In questi giorni di ricordi, mi ha colpito un avvenimento che mi ha toccato per la sua superficialità: non pensavo che persone a noi vicine potessero percepire la vita degli altri come uno stereotipo o farne un gioco, pure è così. L’episodio mi ha ricordato Antonia, un ragazza morta di tumore al seno, un anno dopo essere venuta da me a testimoniare, con la sua presenza, che si poteva vivere e combattere una malattia devastante. In tutti questi anni mi sono chiesta molte volte perché lei sì e io no? Perché loro sì e io no? Un pensiero che è stato la costante della mia vita. Ho sempre voluto dire ai figli di Candy, Antonia, Silvana e le altre che ho incontrato, giovani come me e ancora di più, quanto le loro madri li amassero.

Ricordando Antonia
Antonia era venuta a trovarmi. Qualcuno era stato gentile, aveva pensato che la sua presenza e la sua visita avrebbero potuto aiutarmi ad affrontare le difficoltà che mi aspettavano. Si era presentata all’improvviso, alta, allegra, simpatica:
“Ciao sono Antonia amica di… vorrei semplicemente parlare un po’ con te di quello che ci è capitato, se vuoi, se te la senti”.
Osservavo, allibita, quella bella ragazzona, di parecchi anni più giovane di me, dall’aspetto esuberante e con una timbro di voce profondo, da favola.
“Si, certo. Lo vorrei proprio” risposi.
Mi sentivo piuttosto imbarazzata, facevo sempre molta fatica a parlare di me.
“Ma tu li hai ancora tutt’e due i seni”?
Le chiesi, infine, con difficoltà.
“No, ho una protesi di silicone”.
E, con molta disinvoltura, se la tolse e me la fece vedere.
“Se tutto andrà bene, presto farò la ricostruzione.
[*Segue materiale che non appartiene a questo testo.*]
(** [fromValue()] produces the sender at the subscription and then every
    changed sender ([rpl::variable] fires an assignment only when the value
    differs). *)
Definition buttonsInit (historyPeer : option PeerData) : Buttons :=
  fromValueArrived historyPeer (TopBar.fromPeer TopBar.init).

Definition buttonsStep (historyPeer : option PeerData) (e : TopBarEvent)
  (s : TopBar.t * Buttons) : TopBar.t * Buttons :=
  let s1 := fst (topBarStep e (fst s)) in
  (s1,
   if PeerPtr_eqb (TopBar.fromPeer (fst s)) (TopBar.fromPeer s1) then snd s
   else fromValueArrived historyPeer (TopBar.fromPeer s1)).

Fixpoint buttonsRun (historyPeer : option PeerData) (es : list TopBarEvent)
  (s : TopBar.t * Buttons) : TopBar.t * Buttons :=
  match es with
  | [] => s
  | e :: es' => buttonsRun historyPeer es' (buttonsStep historyPeer e s)
  end.

(** The events of the orchestrator that come from the bottom bar and the
    list. *)
Definition navigates (e : Inner.Event) : Prop :=
  match e with
  | Inner.ClickNext | Inner.ClickPrevious | Inner.ClickShowList
  | Inner.RowClicked _ | Inner.LoadMoreRows => True
  | _ => False
  end.

(** Everything found is loaded. *)
Definition allLoaded (a : ApiSearch.t) : Prop :=
  Int.of_size (List.length (loaded a)) = combinedTotal a.

(** A handler that, with everything loaded, asks for no further page and
    leaves the merger alone. *)
Definition fetchesNothing (h : Inner.Handler) : Prop :=
  forall s, allLoaded (Inner.apiSearch s) ->
            fetchMoreCalls (snd (h s)) = [] /\
            Inner.apiSearch (fst (h s)) = Inner.apiSearch s.

(** A merger without a migrated source: it does not wait for a total and
    holds no migrated page. *)
Definition unmigrated (s : ApiSearch.t) : Prop :=
  ApiSearch.migratedSearch s = false /\
  ApiSearch.waitingForTotal s = false /\
  ApiSearch.migratedFirstFound s = emptyFound.

(** A handler that leaves a part of the orchestrator as it was. *)
Definition keeps {A : Type} (part : Inner.t -> A) (h : Inner.Handler) : Prop :=
  forall s, part (fst (h s)) = part s.



(** * Proofs *)

(** ** Arithmetic of [int] *)

Lemma wrap_in_range (z : Z) : Int.in_range z -> Int.wrap z = z.
Proof.
  unfold Int.in_range, Int.min_value, Int.max_value, Int.wrap. intros H.
  rewrite Z.mod_small; lia.
Qed.

Lemma wrap_le_of_nonneg (z : Z) : 0 <= z -> Int.wrap z <= z.
Proof.
  unfold Int.wrap. intros H.
  pose proof (Z.mod_le (z + 2147483648) 4294967296). lia.
Qed.

Lemma of_size_small (n : nat) :
  Z.of_nat n <= Int.max_value -> Int.of_size n = Z.of_nat n.
Proof.
  intros H. apply wrap_in_range.
  unfold Int.in_range, Int.min_value, Int.max_value in *. lia.
Qed.

(** ** The accumulator only ever gets messages appended *)

Lemma push_back_all (l acc : MessageIdsList) :
  fold_left ApiSearch.push_back l acc = acc ++ l.
Proof.
  revert acc. induction l as [|m l IH]; intros acc; simpl.
  - now rewrite app_nil_r.
  - rewrite IH. unfold ApiSearch.push_back. now rewrite <- app_assoc.
Qed.

Lemma addFound_eq (data : FoundMessages) (s : ApiSearch.t) :
  ApiSearch.addFound data s =
  ApiSearch.setConcatedFound
    (setMessagesOf (loaded s ++ messages data) (ApiSearch.concatedFound s)) s.
Proof. unfold ApiSearch.addFound, loaded. now rewrite push_back_all. Qed.

(** ** Facts about runs of the merger *)

Ltac break_if :=
  match goal with
  | |- context [if ?c then _ else _] => destruct c eqn:?
  end.

Ltac bool_facts :=
  repeat match goal with
  | H : _ && _ = true |- _ => apply andb_true_iff in H; destruct H
  | H : _ && _ = false |- _ => apply andb_false_iff in H; destruct H
  | H : _ || _ = true |- _ => apply orb_true_iff in H; destruct H
  | H : _ || _ = false |- _ => apply orb_false_iff in H; destruct H
  | H : negb _ = true |- _ => apply negb_true_iff in H
  | H : negb _ = false |- _ => apply negb_false_iff in H
  | H : (_ <=? _) = true |- _ => apply Z.leb_le in H
  | H : (_ <=? _) = false |- _ => apply Z.leb_gt in H
  | H : (_ <? _) = true |- _ => apply Z.ltb_lt in H
  | H : (_ <? _) = false |- _ => apply Z.ltb_ge in H
  | H : (_ =? _) = true |- _ => apply Z.eqb_eq in H
  | H : (_ =? _) = false |- _ => apply Z.eqb_neq in H
  end.

Ltac api_simpl :=
  repeat (
    cbv beta iota zeta delta
      [ApiSearch.run ApiSearch.step ApiSearch.primaryFound ApiSearch.migratedFound
       ApiSearch.checkFull ApiSearch.checkWaitingForTotal ApiSearch.clear
       ApiSearch.search ApiSearch.searchMore
       ApiSearch.setConcatedFound ApiSearch.setMigratedFirstFound
       ApiSearch.setWaitingForTotal ApiSearch.setIsFull
       ApiSearch.migratedSearch ApiSearch.migratedFirstFound
       ApiSearch.concatedFound ApiSearch.waitingForTotal ApiSearch.isFull
       setMessagesOf setTotalOf total messages nextToken emptyFound
       loaded combinedTotal fst snd];
    rewrite ?addFound_eq).

Lemma run_app (es1 es2 : list ApiSearch.Event) (s : ApiSearch.t) :
  ApiSearch.run (es1 ++ es2) s =
  (fst (ApiSearch.run es2 (fst (ApiSearch.run es1 s))),
   snd (ApiSearch.run es1 s)
   ++ snd (ApiSearch.run es2 (fst (ApiSearch.run es1 s)))).
Proof.
  revert s. induction es1 as [|e es1 IH]; intros s; simpl.
  - now destruct (ApiSearch.run es2 s).
  - destruct (ApiSearch.step e s) as [s1 o1]. rewrite IH.
    destruct (ApiSearch.run es1 s1) as [s2 o2]; simpl.
    now rewrite app_assoc.
Qed.

Lemma step_settled mig e s :
  settled mig s -> settled mig (fst (ApiSearch.step e s)).
Proof.
  unfold settled. destruct s as [m h c w f]. intros [Hm Hw]. cbn in Hm, Hw.
  destruct e as [|r| |data|data];
    unfold ApiSearch.step, ApiSearch.search, ApiSearch.searchMore,
      ApiSearch.primaryFound, ApiSearch.migratedFound,
      ApiSearch.checkWaitingForTotal, ApiSearch.checkFull; cbn;
    repeat (break_if; cbn); split; auto; intros E; subst;
    try discriminate; auto; try (specialize (Hw eq_refl); congruence).
Qed.

Lemma run_settled mig es s :
  settled mig s -> settled mig (fst (ApiSearch.run es s)).
Proof.
  revert s. induction es as [|e es IH]; intros s H; simpl; [exact H|].
  pose proof (step_settled mig e s H) as H1.
  destruct (ApiSearch.step e s) as [s1 o1]. simpl in H1.
  specialize (IH s1 H1). now destruct (ApiSearch.run es s1).
Qed.

Lemma init_settled mig : settled mig (ApiSearch.init mig).
Proof. split; reflexivity. Qed.

Lemma fresh_search_state mig r s :
  settled mig s ->
  fst (ApiSearch.run [ApiSearch.Clear; ApiSearch.Search r] s) =
  ApiSearch.mk mig emptyFound emptyFound mig (ApiSearch.isFull s).
Proof.
  destruct s as [m h c w f]. unfold settled. cbn. intros [Hm Hw]. subst m.
  unfold ApiSearch.search, ApiSearch.clear. cbn.
  destruct mig; cbn; [reflexivity|]. now rewrite Hw.
Qed.

Lemma add_in_range a b :
  0 <= a -> 0 <= b -> a + b <= Int.max_value -> Int.add a b = a + b.
Proof.
  intros Ha Hb Hs. apply wrap_in_range.
  unfold Int.in_range, Int.min_value, Int.max_value in *. lia.
Qed.

(** C1.  After any past, a new search is issued.  With a migrated source,
    the first page of the primary source (total [Tp >= 0]) and the first
    page of the migrated source (total [Tm >= 0]) arrive in either order:
    the combined total is then [Tp + Tm] and the new-results signal has
    fired (once, at the second arrival).  Without a migrated source the
    combined total is [Tp] and the signal fires at the arrival of the
    primary page.  The totals are [int]s, so their sum is taken to fit
    one; a first page carries the token of its search, which is not the
    empty token of the cleared accumulator. *)
Theorem combined_total_is_sum
  (mig : bool) (past : list ApiSearch.Event) (r : SearchRequest)
  (p m : FoundMessages) :
  nextToken p <> EmptyString ->
  let s0 :=
    fst (ApiSearch.run (past ++ [ApiSearch.Clear; ApiSearch.Search r])
           (ApiSearch.init mig)) in
  (mig = true ->
   nextToken m <> EmptyString ->
   0 <= total p -> 0 <= total m -> total p + total m <= Int.max_value ->
   let pm :=
     ApiSearch.run [ApiSearch.PrimaryPage p; ApiSearch.MigratedPage m] s0 in
   let mp :=
     ApiSearch.run [ApiSearch.MigratedPage m; ApiSearch.PrimaryPage p] s0 in
   combinedTotal (fst pm) = total p + total m /\
   snd pm = [ApiSearch.FireNewFounds] /\
   combinedTotal (fst mp) = total p + total m /\
   snd mp = [ApiSearch.FireNewFounds])
  /\
  (mig = false ->
   let only := ApiSearch.step (ApiSearch.PrimaryPage p) s0 in
   combinedTotal (fst only) = total p /\
   snd only = [ApiSearch.FireNewFounds]).
Proof.
  intros Hp s0.
  assert (Hs0 : exists f, s0 = ApiSearch.mk mig emptyFound emptyFound mig f).
  { unfold s0. rewrite run_app. cbn [fst].
    rewrite (fresh_search_state mig r).
    - eexists; reflexivity.
    - apply run_settled, init_settled. }
  destruct Hs0 as [f ->].
  apply String.eqb_neq in Hp.
  destruct p as [tp mp tokp], m as [tm mm tokm]. cbn in *.
  split.
  - intros -> Hm H0p H0m Hsum. apply String.eqb_neq in Hm.
    destruct f; api_simpl; rewrite ?Hp, ?Hm;
    repeat (break_if; api_simpl; rewrite ?Hp, ?Hm);
      bool_facts; try lia; try congruence;
      repeat split; try reflexivity; apply add_in_range; assumption.
  - intros ->. api_simpl. rewrite Hp.
    repeat (break_if; api_simpl); try discriminate; auto.
Qed.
Ci vogliono due anni”. Mi disse che era stata operata a Milano, all’Istituto Tumori.
“Mi sono trovata benissimo. L’intero piano era occupato da persone che avevano il mio stesso problema, che aspettavano e soffrivano come me. Il personale professionale è altamente qualificato e ti fa sentire curata bene”.
Mi aveva detto che i suoi linfonodi non erano stati intaccati:
“Aspettavo solo quello, non ho fatto nessuna terapia, non è stata ritenuta necessaria”.
La cosa si era risolta chirurgicamente. La fiducia di Antonia nel futuro era totale: ti faceva sentire come se tu stessi per intraprendere un viaggio che avrebbe potuto essere, sì, avventuroso, ma senza dubbio a lieto fine. Era ottimista! Aveva un bimbo di sei anni e quando ne parlava la sua voce, i suoi movimenti, la sua espressione, tutto in lei si addolciva ed esprimeva tenerezza.